(** A change of one control that does not make it run. *)
Lemma LInv_put s a c c' h' ps' :
  WInv (world s) → LInv s → ctls (world s) !! a = Some c → same c c' →
  (∀ b, b ≠ a → ps' !! Worker b = pcs s !! Worker b) → (live (mkSys (world s) h' ps') a → live s a) →
  (state c' = controlStateRunning → state c = controlStateRunning ∧ ps' !! Worker a = Some WServing) →
  (state c = controlStatePending → state c' = controlStatePending ∨ ¬ current (world s) a) →
  LInv (mkSys (putControl a c' (world s)) h' ps').
Proof.
  intros W [L1 L2 L3] Ha S Hps Hla Hrun Hpend. pose proof (same_run _ _ S) as Hr.
  assert (Hl : ∀ b, live (mkSys (putControl a c' (world s)) h' ps') b → live s b).
  { intros b. destruct (decide (b = a)) as [->|Hne]; [done|]. unfold live; simpl. by rewrite Hps. }
  assert (Hc : ∀ b d', <[ a := c' ]> (ctls (world s)) !! b = Some d' → ∃ d, ctls (world s) !! b = Some d ∧
     runID d' = runID d ∧ (state d' = controlStateRunning → state d = controlStateRunning)).
  { intros b d'. rewrite lookup_insert_Some. intros [[<- <-]|[_ Hb]]; [|eauto]. exists c. naive_solver. }
  split; simpl.
  - intros b d'. rewrite lookup_insert_Some. intros [[<- <-]|[Hne Hb]] Hs; [by apply Hrun|].
    rewrite Hps by done. eauto.
  - intros b d' Hlb Hb. destruct (Hc b d' Hb) as (d & Hd & Hrd & Hsd). rewrite Hrd.
    destruct (L2 b d (Hl b Hlb) Hd) as [?|(e & en & Hcur & Hw)]; [by left|]. right. exists e, en. split; [done|].
    destruct Hw as [?|(Hsn & c1 & Hc1 & Hp1 & Ha1 & Hb1)]; [by left|]. right. split; [tauto|].
    destruct (decide (a = ctl en)) as [E|E].
    + exists c'. rewrite E, lookup_insert_eq. destruct S as (_ & _ & Sa & Sb). rewrite <- E in Hc1.
      assert (c1 = c) as -> by congruence. rewrite Sa, Sb. split_and!; try done.
      destruct (Hpend Hp1) as [?|Hn]; [done|]. destruct Hn. exists (runMu en). exists c, e, en. split_and!; try done.
      destruct Hcur as [Hcu Hen]. split; [|done].
      destruct (wi_cur _ W _ _ Hcu) as (en' & c2 & ? & ? & Hrc).
      assert (runID c = runID d) as -> by congruence. done.
    + exists c1. by rewrite lookup_insert_ne.
  - intros b1 b2 d1 d2 H1 H2 Hb1 Hb2 E. destruct (Hc _ _ Hb1) as (? & ? & E1 & _). destruct (Hc _ _ Hb2) as (? & ? & E2 & _).
    eapply L3; eauto. congruence.
Qed.

Lemma sameLive_refl ps : sameLive ps ps.
Proof. by intros a. Qed.

(** A thread that moves between positions that are not live. *)
Lemma sameLive_move ps t p :
  (∀ a, t = Worker a → ps !! t ≠ Some WServing ∧ ps !! t ≠ Some WStopped ∧ p ≠ WServing ∧ p ≠ WStopped) →
  sameLive ps (<[ t := p ]> ps).
Proof.
  intros Ht a. destruct (decide (t = Worker a)) as [E|E].
  - destruct (Ht a E) as (? & ? & ? & ?). subst t. rewrite lookup_insert_eq. split; split; congruence.
  - by rewrite lookup_insert_ne.
Qed.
────────
» **WHAT IS BEING ASKED**: Exactly as they stand, please print the lines from the first line of the records above down to the line that includes "intros b. destruct", both of those included and no others.

» **RESULT FOR THIS TASK**:
(** A change of one control that does not make it run. *)
Lemma LInv_put s a c c' h' ps' :
  WInv (world s) → LInv s → ctls (world s) !! a = Some c → same c c' →
  (∀ b, b ≠ a → ps' !! Worker b = pcs s !! Worker b) → (live (mkSys (world s) h' ps') a → live s a) →
  (state c' = controlStateRunning → state c = controlStateRunning ∧ ps' !! Worker a = Some WServing) →
  (state c = controlStatePending → state c' = controlStatePending ∨ ¬ current (world s) a) →
  LInv (mkSys (putControl a c' (world s)) h' ps').
Proof.
  intros W [L1 L2 L3] Ha S Hps Hla Hrun Hpend. pose proof (same_run _ _ S) as Hr.
  assert (Hl : ∀ b, live (mkSys (putControl a c' (world s)) h' ps') b → live s b).
  { intros b. destruct (decide (b = a)) as [->|Hne]; [done|]. unfold live; simpl. by rewrite Hps. }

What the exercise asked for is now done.